Count the lines in the data below where the string "content" occurs, please, and give the number alone.

•••••

(** * A file-backed todo service: model of [app.py] and of its input schema

    The service keeps a JSON document in [todos.json] and serves three
    routes: [GET /todos], [GET /todos/<int:id>] and [POST /todos].  The
    POST route is wrapped by [validate_schema], which runs a Draft 4 JSON
    Schema validator over the posted body before the handler is called.

    JSON values are Python values after [json.load]: objects are [dict]s
    with string keys (a finite map, so that two dicts with the same entries
    are the same value whatever their key order), arrays are [list]s,
    integers are unbounded and floats carry their exact binary value.
    Strings are sequences of 8-bit characters. *)

From Stdlib Require Import ZArith Floats.SpecFloat.
From stdpp Require Import gmap strings list.

Local Open Scope Z_scope.

(** ** JSON values *)

#[warnings="-register-all"]
Inductive json : Type :=
  | JNull
  | JBool (b : bool)
  | JInt (n : Z)
  | JFloat (f : spec_float)
  | JStr (s : string)
  | JArr (l : list json)
  | JObj (m : gmap string json).

(** ** Python exceptions raised along the three routes

    [OSError] is what [open] raises on a missing or unreadable file.
    [DecodeError] stands for whatever [json.load] raises on content it does
    not decode: [JSONDecodeError] on text that is not JSON (an empty file
    included), [UnicodeDecodeError] on bytes that are not text in the file's
    encoding, [ValueError] on a number beyond the digit limit of the
    interpreter, [RecursionError] on nesting beyond its recursion limit.
    [HTTPException c] is werkzeug's exception for [abort(c)] and for a
    request body that cannot be decoded (code 400). *)

Inductive exn : Type :=
  | OSError
  | DecodeError
  | TypeError
  | KeyError
  | AttributeError
  | HTTPException (code : nat).

Inductive outcome (A : Type) : Type :=
  | Done (a : A)
  | Raise (e : exn).
Arguments Done {A} a.
Arguments Raise {A} e.

(** ** The backing file [todos.json]

    The file is abstracted to what [open] and [json.load] make of it:
    [Absent] when [open] fails on it (it is missing or unreadable),
    [NotJSON] when it opens and [json.load] raises on its content (an empty,
    just truncated file is such a one), and [Holds v] when [json.load]
    returns [v].  [json.dump] followed by [json.load]
    gives back an equal Python value, so a write of [v] leaves [Holds v]. *)

Inductive file : Type :=
  | Absent
  | NotJSON
  | Holds (v : json).

(** Handlers thread the file and may raise. *)

Definition io (A : Type) : Type := file → outcome A * file.

Definition ret {A} (a : A) : io A := λ fs, (Done a, fs).
Definition raise {A} (e : exn) : io A := λ fs, (Raise e, fs).
Definition bind {A B} (c : io A) (k : A → io B) : io B :=
  λ fs, match c fs with
        | (Done a, fs') => k a fs'
        | (Raise e, fs') => (Raise e, fs')
        end.

#[global] Instance io_ret : MRet io := @ret.
#[global] Instance io_bind : MBind io := λ A B k c, bind c k.

Definition result {A} (c : io A) (fs : file) : outcome A := fst (c fs).
Definition file_after {A} (c : io A) (fs : file) : file := snd (c fs).

(** ** The Python operations the handlers use *)

(** [len(v)]: defined on lists, dicts and strings. *)
Definition py_len (v : json) : io Z :=
  match v with
  | JArr l => mret (Z.of_nat (length l))
  | JObj m => mret (Z.of_nat (size m))
  | JStr s => mret (Z.of_nat (String.length s))
  | _ => raise TypeError
  end.

(** [v[k]] for a string key [k]: only a dict can be subscripted by a
    string; a missing key is a [KeyError]. *)
Definition py_getitem (v : json) (k : string) : io json :=
  match v with
  | JObj m => match m !! k with
              | Some x => mret x
              | None => raise KeyError
              end
  | _ => raise TypeError
  end.

(** [k in v] for a dict [v].  [add_todo] evaluates it after [v["userId"]]
    and [v["title"]], which raise on anything but a dict, so no other case
    is ever reached. *)
Definition py_in (k : string) (v : json) : bool :=
  match v with
  | JObj m => bool_decide (is_Some (m !! k))
  | _ => false
  end.
(** Rounding a cost of at least 0.85 to cents leaves it positive. *)
Lemma actual_cost_pos (planned_cost : Z) (cost_variance : Q) :
  0 < planned_cost -> (- (15 # 100) <= cost_variance)%Q ->
  (0 < py_round2 (inject_Z planned_cost * (1 + cost_variance)))%Q.
Proof.
  intros Hp Hv. unfold py_round2. rewrite Qred_correct.
  assert (1 <= inject_Z planned_cost)%Q as Hp1.
  { change 1%Q with (inject_Z 1). rewrite <- Zle_Qle. lia. }
  assert (85 <= round_half_even
                  (inject_Z planned_cost * (1 + cost_variance) * 100)).
  { apply round_half_even_ge. change (inject_Z 85) with 85%Q. nra. }
  set (k := round_half_even _) in *.
  assert (85 <= inject_Z k)%Q.
  { change 85%Q with (inject_Z 85). now rewrite <- Zle_Qle. }
  unfold Qdiv. change (/ 100)%Q with (1 # 100)%Q. lra.
Qed.

Lemma hoare_uniform_any (t : bool) (a b : Q) :
  hoare t (uniform a b) (fun _ => True).
Proof.
  unfold uniform. eapply hoare_bind; [apply hoare_random |].
  intros u _. now apply hoare_ret.
Qed.

Lemma hoare_roll_status (t : bool) (tasks_total : Z) :
  0 <= tasks_total ->
  hoare t (roll_status tasks_total)
    (fun '(_, planned_completion, actual_completion, tasks_completed) =>
       planned_completion = 100
       /\ 0 <= actual_completion <= 100
       /\ tasks_completed <= tasks_total).
Proof.
  intros Ht. unfold roll_status.
  eapply hoare_bind; [apply hoare_random |]. intros roll _.
  repeat match goal with
         | |- hoare _ (if ?c then _ else _) _ => destruct c
         end;
    try (apply hoare_ret; lia);
    (eapply hoare_bind; [apply hoare_randint; lia |]);
    intros ac Hac; cbv beta in Hac; apply hoare_ret;
    (split; [reflexivity | split; [lia |]]);
    apply tasks_completed_le; lia.
Qed.

Lemma hoare_draw_hours_variance (t : bool) (status : string)
    (actual_completion : Z) :
  hoare t (draw_hours_variance status actual_completion) (fun _ => True).
Proof.
  unfold draw_hours_variance.
  repeat match goal with
         | |- hoare _ (if ?c then _ else _) _ => destruct c
         end; apply hoare_uniform_any.
Qed.

(** What holds of every generated record, and, for a usable
    configuration, that a record is generated at all. *)
Lemma generate_realistic_project_spec (t : bool) (dept_name : string)
    (project_id : Z) (project_name : string) (config : DeptConfig) :
  (t = true -> config_ok config) ->
  hoare t
    (generate_realistic_project dept_name project_id project_name config)
    (fun p =>
       Planned_Completion p = 100
       /\ 0 <= Actual_Completion p <= 100
       /\ Tasks_Completed p <= Tasks_Total p
       /\ (config_ok config ->
           Start_Date p < End_Date p /\ (0 < Actual_Cost p)%Q)).
Proof.
  intros Hok. unfold generate_realistic_project.
  eapply hoare_bind;
    [apply hoare_choice; intros Ht; apply (Hok Ht) |]. intros manager _.
  eapply hoare_bind; [apply hoare_randint; lia |]. intros month _.
  eapply hoare_bind; [apply hoare_randint; lia |]. intros day _.
  eapply hoare_bind;
    [apply hoare_randint; intros Ht; destruct (Hok Ht) as (_ & _ & ?); lia |].
  intros duration_days Hd. cbv beta in Hd.
  eapply hoare_bind;
    [apply hoare_randint; intros Ht; destruct (Hok Ht) as (_ & ? & _); lia |].
  intros planned_cost Hp. cbv beta in Hp.
  eapply hoare_bind; [apply hoare_uniform; lra |].
  intros cost_variance Hv. cbv beta in Hv.
  eapply hoare_bind; [apply hoare_randint; lia |].
  intros tasks_total Htt. cbv beta in Htt.
  eapply hoare_bind; [apply hoare_roll_status; lia |].
  intros [[[status planned_completion] actual_completion] tasks_completed].
  intros (Hpc & Hac & Htc).
  eapply hoare_bind; [apply hoare_randint; lia |]. intros planned_hours _.
  eapply hoare_bind; [apply hoare_draw_hours_variance |].
  intros hours_variance _.
  apply hoare_ret. cbn.
  repeat split; try lia.
  - destruct H as (_ & _ & ?). lia.
  - destruct H as (_ & ? & _). apply actual_cost_pos; [lia | tauto].
Qed.
(** The run in which the test file cannot be written: it ends there. *)
Lemma generate_project_tests_not_persisted self requirements w resp code review
    tests test_code e w2 :
  answers X (posts w)
    (llm_request self CODE_WRITER (writer_prompt requirements)) (PStr resp) ->
  extract_code_from_response resp = Ok code ->
  validate_python_code X code = Ok true ->
  persists X self MAIN_PY code (asked self requirements w) ->
  answers X (S (posts w))
    (llm_request self CODE_REVIEWER (review_prompt code)) review ->
  shows X review (announced X self requirements code w) ->
  answers X (S (S (posts w)))
    (llm_request self TEST_WRITER (test_prompt code)) (PStr tests) ->
  extract_code_from_response tests = Ok test_code ->
  write_code_to_file X self test_code TEST_MAIN_PY
    (reviewed X self requirements code review w) = (Raise e, w2) ->
  generate_project X self requirements w = (Raise e, w2).
Proof.
  intros A1 E1 V P1 A2 S2 A3 E3 P2.
  unfold asked, announced, reviewed in *.
  to_review A1 E1 V P1 A2.
  unfold bind at 1. erewrite print_value_ok by exact S2.
  unfold bind at 1.
  erewrite get_llm_response_answers by (reflexivity || exact A3).
  unfold bind at 1, lift at 1. simpl extract_code. rewrite E3.
  fold TEST_MAIN_PY CODE_WRITER CODE_REVIEWER TEST_WRITER. exact P2.
Qed.

End Project.

(** * The error boundary and [main] *)

Create HintDb only_exn discriminated.

Section Boundary.

Context (X : externals).

Lemma only_ret {A} (a : A) : only_exceptions (ret a).
Proof. intros w e w' [=]. Qed.

Lemma only_emit ev : only_exceptions (emit ev).
Proof. intros w e w' [=]. Qed.

Lemma only_print s : only_exceptions (print s).
Proof. apply only_emit. Qed.
(** X20. On a manager of v3 as its constructor builds it, whose first week
    has a match and no more matches than there are tables,
    [assign_all_tables] raises [AttributeError] in that week: the teams'
    [tables_assigned] and the matches' [candidate_tables] are still
    [None]. *)
Theorem v3_program_raises rnd fs filename mgr date w rest :
  Manager_init fs filename = Ok mgr →
  schedule mgr = (date, w) :: rest →
  fair (rnd O) →
  matches w ≠ [] → (length (matches w) ≤ length (tables mgr))%nat →
  (V3Manager.assign_all_tables rnd mgr).1.1.1 = Raise AttributeError.
Proof.
  intros Hinit%Manager_init_matches Hs Hfair Hne Hle.
  unfold V3Manager.assign_all_tables, V3.assign_all_tables.
  rewrite Hs in *. cbn [fmap list_fmap snd assign_weeks].
  cbn in Hinit. apply Forall_cons in Hinit as [Hw _].
  match goal with |- context [assign_tables ?r ?w0 ?t ?h0] =>
    pose proof (assign_tables_as_built r w0 t h0 Hfair) as Hraise;
    destruct (assign_tables r w0 t h0) as [[r1 w1] h1] end.
  cbn in Hraise. rewrite Hraise; [done|done| |].
  - by rewrite length_seq.
  - eapply Forall_impl; [exact Hw|]. intros m [_ Hc]. cbn.
    by rewrite !lookup_empty.
Qed.

Lemma v3_program_raises_witness :
  ∃ mgr,
    Manager_init Examples.v3_files_first_week Examples.the_filename = Ok mgr ∧
    (V3Manager.assign_all_tables (λ _, reversing) mgr).1.1.1
    = Raise AttributeError.
Proof.
  eexists. split; [vm_compute; reflexivity|].
  eapply (v3_program_raises (λ _, reversing) Examples.v3_files_first_week
            Examples.the_filename).
  - vm_compute. reflexivity.
  - reflexivity.
  - split; intros l; apply reverse_Permutation.
  - discriminate.
  - cbn. lia.
Defined.

End V3Program.
(** ** A run of v2 succeeds exactly when the tables suffice every week *)

Section V2RunComplete.
Import V2.

Implicit Types (w : Week) (weeks : list Week) (tables : list Table).

Lemma v2_assign_weeks_succeeds set_order weeks : ∀ i tables,
  (∀ i, enumerates (set_order i)) →
  Forall settled tables →
  Forall (λ w, distinct_teams (bye_team_id w) (matches w)) weeks →
  Forall (suffices tables) weeks →
  ∃ weeks' tables',
    assign_weeks set_order i weeks tables = (Ok (), weeks', tables') ∧
    Forall2 (λ w w', Forall2 (assigned_from (bye_team_id w)
                                            (seq 0 (length tables)))
                             (matches w) (matches w')) weeks weeks' ∧
    Forall settled tables' ∧ length tables' = length tables.
Proof.
  induction weeks as [|w weeks IH]; intros i tables Henum Hset Hdist Hsuf; cbn.
  { eexists _, _. split; [done|]. by split; [constructor|]. }
  apply Forall_cons in Hdist as [Hw Hdist].
  apply Forall_cons in Hsuf as [Hsw Hsuf].
  destruct (v2_assign_tables_complete (set_order i) w tables (Henum i) Hset Hw)
    as [Hok _].
  destruct (Hok Hsw) as (w1 & t1 & Hrun & Hms & Hset1).
  pose proof (v2_assign_tables_grows (set_order i) w tables) as Hlen.
  rewrite Hrun in Hlen |- *. cbn in Hlen. apply grows_length in Hlen.
  destruct (IH (S i) t1 Henum Hset1 Hdist) as (ws2 & t2 & -> & Hws & Hset2 & Hl2).
  { eapply Forall_impl; [exact Hsuf|]. intros x. unfold suffices.
    by rewrite Hlen. }
  eexists _, _. split; [done|]. split; [|split; [done | congruence]].
  constructor; [done|]. by rewrite <- Hlen.
Qed.
(** * NormalJS: record lifecycle, scope composition, identity map, request
      and cache adapter, embedded from the TypeScript sources.

    Layout
    - [JS]            the fragment of JavaScript values the sources manipulate
    - [ScopeBuilder]  src/ScopeBuilder.ts
    - [CacheAdapter]  InMemoryCacheAdapter
    - [Rec]           src/Record.ts (sync, flush, write)
    - [Model]         Model.allocate and Model.create
    - [Request]       Request.then and Request._applyScopes
    - [Queries]       Model._inferTable, query, scope, unscoped
    - [Repository]    Repository.get_context and set_context

    Calls to collaborators that are outside the sources (the knex query
    builder, the cache, the event emitter, the field classes of Fields.js)
    are either logged as events of a trace or taken as section variables. *)

From stdpp Require Import gmap strings list fin_maps pretty.
From Stdlib Require Import ZArith Lia.

Set Warnings "-register-all".
Local Open Scope string_scope.
Local Open Scope Z_scope.
Local Open Scope list_scope.

(* ===================================================================== *)
(** ** JavaScript values *)
(* ===================================================================== *)

Module JS.

(** Plain data as the sources pass it around ([any]).  Objects keep their
    own enumerable string keys in [Object.keys] order. *)
Inductive jsval : Type :=
| JUndefined
| JNull
| JBool (b : bool)
| JNum (n : Z)
| JStr (s : string)
| JArr (xs : list jsval)
| JObj (kvs : list (string * jsval)).

(** A plain object literal, keys in [Object.keys] order. *)
Definition object : Type := list (string * jsval).

(** An outcome of a call that may throw (or of a promise that may reject). *)
Inductive outcome (A : Type) : Type :=
| Ok (a : A)
| Throw (msg : string).
Arguments Ok {A} a.
Arguments Throw {A} msg.

(** [!!v] : ToBoolean. *)
Definition truthy (v : jsval) : bool :=
  match v with
  | JUndefined | JNull => false
  | JBool b => b
  | JNum n => negb (n =? 0)
  | JStr s => negb (String.eqb s "")
  | JArr _ | JObj _ => true
  end.

(** [o.hasOwnProperty(k)] *)
Fixpoint hasOwnProperty (o : object) (k : string) : bool :=
  match o with
  | [] => false
  | (k', _) :: o' => if String.eqb k' k then true else hasOwnProperty o' k
  end.

(** [o[k]] on a plain object: [undefined] when the key is absent. *)
Fixpoint get (o : object) (k : string) : jsval :=
  match o with
  | [] => JUndefined
  | (k', v) :: o' => if String.eqb k' k then v else get o' k
  end.

(** [delete o[k]] *)
Fixpoint delete_key (o : object) (k : string) : object :=
  match o with
  | [] => []
  | (k', v) :: o' =>
      if String.eqb k' k then delete_key o' k else (k', v) :: delete_key o' k
  end.

(** [o[k] = v]: an existing key keeps its position, a new key goes last. *)
Fixpoint set_key (o : object) (k : string) (v : jsval) : object :=
  match o with
  | [] => [(k, v)]
  | (k', v') :: o' =>
      if String.eqb k' k then (k, v) :: o' else (k', v') :: set_key o' k v
  end.

(** [Object.keys(o)] *)
Definition keys (o : object) : list string := map fst o.

(** [v.k] for a value of any type; only plain objects carry data keys. *)
Definition prop (v : jsval) (k : string) : jsval :=
  match v with
  | JObj kvs => get kvs k
  | _ => JUndefined
  end.

(** [Array.isArray(v)] *)
Definition isArray (v : jsval) : bool :=
  match v with JArr _ => true | _ => false end.

(** [needle] occurs inside [hay]. *)
Definition occurs_in (needle hay : string) : Prop :=
  exists pre post : string, hay = pre +:+ needle +:+ post.

(** [xs.join(sep)] on strings. *)
Fixpoint join (sep : string) (xs : list string) : string :=
  match xs with
  | [] => ""
  | [x] => x
  | x :: xs' => x +:+ sep +:+ join sep xs'
  end.

(** [String(v)], as template literals and property keys coerce a value. *)
Fixpoint to_string (v : jsval) : string :=
  match v with
  | JUndefined => "undefined"
  | JNull => "null"
  | JBool true => "true"
  | JBool false => "false"
  | JNum n => pretty n
  | JStr s => s
  | JArr xs =>
      join ","
        (map (fun x =>
                match x with
                | JUndefined | JNull => ""
                | _ => to_string x
                end) xs)
  | JObj _ => "[object Object]"
  end.

(** [s.toLowerCase()] on ASCII letters. *)
Fixpoint toLowerCase (s : string) : string :=
  match s with
  | EmptyString => EmptyString
  | String c s' =>
      let n := Ascii.nat_of_ascii c in
      String (if (Nat.leb 65 n && Nat.leb n 90)%bool
              then Ascii.ascii_of_nat (n + 32) else c)
             (toLowerCase s')
  end.

(** [a ?? b] *)
Definition nullish (a b : jsval) : jsval :=
  match a with
  | JUndefined | JNull => b
  | _ => a
  end.

(** The key comparison of a [Map] (SameValueZero).  Values of this model
    are data, so an array or an object met as a key is a reference of its
    own and equals no key already stored. *)
Definition same_value_zero (a b : jsval) : bool :=
  match a, b with
  | JUndefined, JUndefined => true
  | JNull, JNull => true
  | JBool x, JBool y => Bool.eqb x y
  | JNum x, JNum y => x =? y
  | JStr x, JStr y => String.eqb x y
  | _, _ => false
  end.

(** A [Map] from values to [V], entries in insertion order. *)
Definition jsmap (V : Type) : Type := list (jsval * V).

Fixpoint map_get {V : Type} (m : jsmap V) (k : jsval) : option V :=
  match m with
  | [] => None
  | (k', v) :: m' => if same_value_zero k' k then Some v else map_get m' k
  end.

Definition map_has {V : Type} (m : jsmap V) (k : jsval) : bool :=
  bool_decide (is_Some (map_get m k)).

Fixpoint map_set {V : Type} (m : jsmap V) (k : jsval) (v : V) : jsmap V :=
  match m with
  | [] => [(k, v)]
  | (k', v') :: m' =>
      if same_value_zero k' k then (k', v) :: m' else (k', v') :: map_set m' k v
  end.

End JS.

Import JS.

(* ===================================================================== *)
(** ** src/ScopeBuilder.ts *)
(* ===================================================================== *)

Module ScopeBuilder.

Inductive Direction : Type := ASC | DESC.

(** [interface IncludeOption] *)
Inductive IncludeOption : Type :=
  MkInclude {
    relation : string;
    as_ : option string;
    required : option bool;
    inc_attributes : option (list string);
    through : option jsval;
    inc_include : option (list IncludeOption);
    inc_limit : option Z;
    inc_offset : option Z;
    inc_order : option (list (string * Direction))
  }.

(** [interface ScopeOptions].  [where_] is [JUndefined] when the key is
    absent; every other optional key is [None] when [undefined]. *)
Record ScopeOptions : Type :=
  MkScopeOptions {
    where_ : jsval;
    include : option (list IncludeOption);
    cache : option (bool + Z);
    order : option (list (string * Direction));
    limit : option Z;
    offset : option Z;
    attributes : option (list string)
  }.

(** [{}] *)
Definition empty_options : ScopeOptions :=
  MkScopeOptions JUndefined None None None None None None.

(** What a function scope returns: options, or the (already mutated)
    request. *)
Inductive ScopeResult : Type :=
| ReturnsOptions (o : ScopeOptions)
| ReturnsRequest.

(** [type ScopeDefinition]: an options object, or a function of the
    positional arguments.  The request handed to the function is not part
    of this model. *)
Inductive ScopeDefinition : Type :=
| DefOptions (o : ScopeOptions)
| DefFunction (f : list jsval -> ScopeResult).

(** [type ScopeRequest = string | { [name: string]: any[] }] *)
Inductive ScopeRequest : Type :=
| ByName (name : string)
| ByObject (entries : list (string * list jsval)).

(** [class ScopeBuilder]: [model] is kept by its name, the only part of it
    the class reads. *)
Record t : Type :=
  MkScopeBuilder {
    model_name : string;
    scopes : gmap string ScopeDefinition;
    defaultScope : option ScopeDefinition
  }.

Definition extractOptionsFromRequest : ScopeOptions := empty_options.

Definition normalizeScopeDefinition
    (definition : ScopeDefinition) (args : list jsval) : ScopeOptions :=
  match definition with
  | DefFunction f =>
      match f args with
      | ReturnsRequest => extractOptionsFromRequest
      | ReturnsOptions result => result
      end
  | DefOptions o => o
  end.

•••••

> **PROBLEM SOLUTION**: 2